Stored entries
Lemma t_resume_loaded fuel c id at_ : triple (has c) (resume_loaded fuel c id at_) recorded.
Proof.
  unfold resume_loaded. cbv zeta. destruct (is_terminal (f_status (k_state c))) eqn:Et; [apply t_recorded |].
  set (owned := bool_decide (f_status (k_state c) = Running) || bool_decide (f_status (k_state c) = Compensating)).
  set (stale := owned && is_stale (f_heartbeat (k_state c)) at_ (rt_stale_after rt)).
  destruct (owned && negb stale) eqn:Eo; [apply t_recorded |].
  destruct (negb (bool_decide (f_status (k_state c) = Suspended)) && negb stale) eqn:Es; [apply t_throw |].
  destruct (if stale then _ else _) as [| |err] eqn:Ev; [apply t_recorded | |].
  - destruct (negb stale && _); [apply t_recorded |].
    eapply t_bind; [by apply t_claim |]. intros [x|]; [| by apply t_current, _].
    intros r Hg (Hh & Hw & Hs). destruct (bool_decide (f_status (k_state x) = Compensating)) eqn:Hx; bool_prop.
    + by apply t_compensate.
    + apply t_drive; [| done | done | done]. rewrite Hs in Hx |- *.
      by destruct (bool_decide (f_status (k_state c) = Compensating)).
  - destruct stale; [done |]. rewrite andb_true_r in Es. bool_prop. apply t_fail; [| done].
    split; [done |]. by rewrite Es.
Qed.

Lemma t_resume_at (P : S -> Prop) fuel id at_ : Stable P -> triple P (resume_at fuel id at_) recorded.
Proof.
  intros HP. apply t_bind_load; [done |]. intros c _ _. apply t_bind_lift. intros _ _. apply t_resume_loaded.
Qed.

Lemma t_resume (P : S -> Prop) fuel id : Stable P -> triple P (resume fuel id) recorded.
Proof. intros HP. apply t_bind_now. intros t. by apply t_resume_at. Qed.

Lemma t_start fuel id data : triple (fun _ => True) (start fuel id data) recorded.
Proof.
  apply t_bind_lift. intros _ _. destruct (first_step_name _) as [step|]; [| apply t_throw].
  apply t_bind_now; intros t. apply t_bind_lift. intros _ _. apply t_bind_now; intros t1.
  eapply (t_bind _ _ _ (fun _ _ => True)).
  2: { intros []; [apply t_resume, _ | apply t_throw]. }
  apply t_store; [apply _ |]. intros s Hg _. pose proof Hg as [Hw _].
  set (c := FlowContinuation_new _ _ _). pose proof (ss_create_law s c Hw) as Hl.
  destruct (ss_create s c) as [x s']. destruct Hl as [Hw' Hl].
  assert (unwritten (ss_lookup s) (ss_lookup s') -> good s' /\ evolves s s') as Hun.
  { intros Hu. split; [by eapply unwritten_good | by apply unwritten_evolves]. }
  assert (ss_lookup s (f_id (k_state c)) = None -> written (ss_lookup s) (ss_lookup s') c ->
          good s' /\ evolves s s') as Hwr.
  { intros Hn Hwr. split; [by apply (written_good s s' c) |]. apply (written_evolves s s' c); [| done].
    intros cur E. congruence. }
  assert (good s' /\ evolves s s') as [? ?] by (destruct x as [[]|e]; simpl in Hl; tauto).
  split_and!; [done | done | by destruct x].
Qed.

Lemma t_resume_scheduled fuel id step : triple (fun _ => True) (resume_scheduled fuel id step) recorded.
Proof.
  apply t_bind_load; [apply _ |]. intros c _ _. apply t_bind_lift. intros _ _.
  destruct (negb _); [apply t_throw | apply t_resume, _].
Qed.

Lemma t_cancel id : triple (fun _ => True) (rt_cancel id) recorded.
Proof.
  apply t_bind_load; [apply _ |]. intros c _ _. apply t_bind_lift. intros _ _.
  destruct (is_terminal _) eqn:Et; [apply t_recorded |]. case_bool_decide as Ec; [apply t_throw |].
  apply t_bind_now; intros t. apply t_bind_lift; intros st Hst. apply t_bind_now; intros t1.
  apply t_bind_persist; [apply _ | done | by eapply (succeeds_intro c); [exact Hst |..] | | by apply t_current, _].
  apply t_bind_keep; [| intros _; apply t_recorded]. destruct (k_schedule c); [| by apply t_ret].
  apply t_bind_now; intros t2. apply t_bind_keep; [| intros; by apply t_ret].
  eapply t_try_keep; [apply _ | apply t_sched].
Qed.

Lemma t_record_success (P : S -> Prop) fuel id child payload :
  Stable P -> triple P (rt_record_wait_success fuel id child payload) recorded.
Proof.
  intros HP. apply t_bind_load; [done |]. intros c _ _. destruct (is_terminal _); [apply t_recorded |].
  apply t_bind_lift. intros _ _. destruct (negb _); [apply t_throw |]. apply t_bind_now; intros t.
  apply t_bind_keep.
  { apply (t_record _ _ (fun w => record_success w child payload) id (f_version (k_state c)) t); [apply _ |].
    intros s Hs. apply (ss_record_success_law _ _ _ _ _ _ Hs). }
  intros []; [apply t_resume, _ |]. apply t_bind_load; [apply _ |]. intros cur _ _.
  destruct (k_wait cur); [| apply t_recorded]. apply t_bind_now; intros t1.
  destruct (evaluate_wait _ _); [apply t_recorded | apply t_resume, _ | apply t_recorded].
Qed.

Lemma t_record_failure (P : S -> Prop) fuel id child error :
  Stable P -> triple P (rt_record_wait_failure fuel id child error) recorded.
Proof.
  intros HP. apply t_bind_load; [done |]. intros c _ _. destruct (is_terminal _); [apply t_recorded |].
  apply t_bind_lift. intros _ _. apply t_bind_now; intros t. apply t_bind_keep.
  { apply (t_record _ _ (fun w => record_failure w child error) id (f_version (k_state c)) t); [apply _ |].
    intros s Hs. apply (ss_record_failure_law _ _ _ _ _ _ Hs). }
  intros []; [apply t_resume, _ | by apply t_current, _].
Qed.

**Problem details**
From the first line to the last, copy the records without alteration.

**Solved problem**
Lemma t_resume_loaded fuel c id at_ : triple (has c) (resume_loaded fuel c id at_) recorded.
Proof.
  unfold resume_loaded. cbv zeta. destruct (is_terminal (f_status (k_state c))) eqn:Et; [apply t_recorded |].
  set (owned := bool_decide (f_status (k_state c) = Running) || bool_decide (f_status (k_state c) = Compensating)).
  set (stale := owned && is_stale (f_heartbeat (k_state c)) at_ (rt_stale_after rt)).
  destruct (owned && negb stale) eqn:Eo; [apply t_recorded |].
  destruct (negb (bool_decide (f_status (k_state c) = Suspended)) && negb stale) eqn:Es; [apply t_throw |].
  destruct (if stale then _ else _) as [| |err] eqn:Ev; [apply t_recorded | |].
  - destruct (negb stale && _); [apply t_recorded |].
    eapply t_bind; [by apply t_claim |]. intros [x|]; [| by apply t_current, _].
    intros r Hg (Hh & Hw & Hs). destruct (bool_decide (f_status (k_state x) = Compensating)) eqn:Hx; bool_prop.
    + by apply t_compensate.
    + apply t_drive; [| done | done | done]. rewrite Hs in Hx |- *.
      by destruct (bool_decide (f_status (k_state c) = Compensating)).
  - destruct stale; [done |]. rewrite andb_true_r in Es. bool_prop. apply t_fail; [| done].
    split; [done |]. by rewrite Es.
Qed.

Lemma t_resume_at (P : S -> Prop) fuel id at_ : Stable P -> triple P (resume_at fuel id at_) recorded.
Proof.
  intros HP. apply t_bind_load; [done |]. intros c _ _. apply t_bind_lift. intros _ _. apply t_resume_loaded.
Qed.

Lemma t_resume (P : S -> Prop) fuel id : Stable P -> triple P (resume fuel id) recorded.
Proof. intros HP. apply t_bind_now. intros t. by apply t_resume_at. Qed.

Lemma t_start fuel id data : triple (fun _ => True) (start fuel id data) recorded.
Proof.
  apply t_bind_lift. intros _ _. destruct (first_step_name _) as [step|]; [| apply t_throw].
  apply t_bind_now; intros t. apply t_bind_lift. intros _ _. apply t_bind_now; intros t1.
  eapply (t_bind _ _ _ (fun _ _ => True)).
  2: { intros []; [apply t_resume, _ | apply t_throw]. }
  apply t_store; [apply _ |]. intros s Hg _. pose proof Hg as [Hw _].
  set (c := FlowContinuation_new _ _ _). pose proof (ss_create_law s c Hw) as Hl.
  destruct (ss_create s c) as [x s']. destruct Hl as [Hw' Hl].
  assert (unwritten (ss_lookup s) (ss_lookup s') -> good s' /\ evolves s s') as Hun.
  { intros Hu. split; [by eapply unwritten_good | by apply unwritten_evolves]. }
  assert (ss_lookup s (f_id (k_state c)) = None -> written (ss_lookup s) (ss_lookup s') c ->
          good s' /\ evolves s s') as Hwr.
  { intros Hn Hwr. split; [by apply (written_good s s' c) |]. apply (written_evolves s s' c); [| done].
    intros cur E. congruence. }
  assert (good s' /\ evolves s s') as [? ?] by (destruct x as [[]|e]; simpl in Hl; tauto).
  split_and!; [done | done | by destruct x].
Qed.

Lemma t_resume_scheduled fuel id step : triple (fun _ => True) (resume_scheduled fuel id step) recorded.
Proof.
  apply t_bind_load; [apply _ |]. intros c _ _. apply t_bind_lift. intros _ _.
  destruct (negb _); [apply t_throw | apply t_resume, _].
Qed.

Lemma t_cancel id : triple (fun _ => True) (rt_cancel id) recorded.
Proof.
  apply t_bind_load; [apply _ |]. intros c _ _. apply t_bind_lift. intros _ _.
  destruct (is_terminal _) eqn:Et; [apply t_recorded |]. case_bool_decide as Ec; [apply t_throw |].
  apply t_bind_now; intros t. apply t_bind_lift; intros st Hst. apply t_bind_now; intros t1.
  apply t_bind_persist; [apply _ | done | by eapply (succeeds_intro c); [exact Hst |..] | | by apply t_current, _].
  apply t_bind_keep; [| intros _; apply t_recorded]. destruct (k_schedule c); [| by apply t_ret].
  apply t_bind_now; intros t2. apply t_bind_keep; [| intros; by apply t_ret].
  eapply t_try_keep; [apply _ | apply t_sched].
Qed.

Lemma t_record_success (P : S -> Prop) fuel id child payload :
  Stable P -> triple P (rt_record_wait_success fuel id child payload) recorded.
Proof.
  intros HP. apply t_bind_load; [done |]. intros c _ _. destruct (is_terminal _); [apply t_recorded |].
  apply t_bind_lift. intros _ _. destruct (negb _); [apply t_throw |]. apply t_bind_now; intros t.
  apply t_bind_keep.
  { apply (t_record _ _ (fun w => record_success w child payload) id (f_version (k_state c)) t); [apply _ |].
    intros s Hs. apply (ss_record_success_law _ _ _ _ _ _ Hs). }
  intros []; [apply t_resume, _ |]. apply t_bind_load; [apply _ |]. intros cur _ _.
  destruct (k_wait cur); [| apply t_recorded]. apply t_bind_now; intros t1.
  destruct (evaluate_wait _ _); [apply t_recorded | apply t_resume, _ | apply t_recorded].
Qed.

Lemma t_record_failure (P : S -> Prop) fuel id child error :
  Stable P -> triple P (rt_record_wait_failure fuel id child error) recorded.
Proof.
  intros HP. apply t_bind_load; [done |]. intros c _ _. destruct (is_terminal _); [apply t_recorded |].
  apply t_bind_lift. intros _ _. apply t_bind_now; intros t. apply t_bind_keep.
  { apply (t_record _ _ (fun w => record_failure w child error) id (f_version (k_state c)) t); [apply _ |].
    intros s Hs. apply (ss_record_failure_law _ _ _ _ _ _ Hs). }
  intros []; [apply t_resume, _ | by apply t_current, _].
Qed.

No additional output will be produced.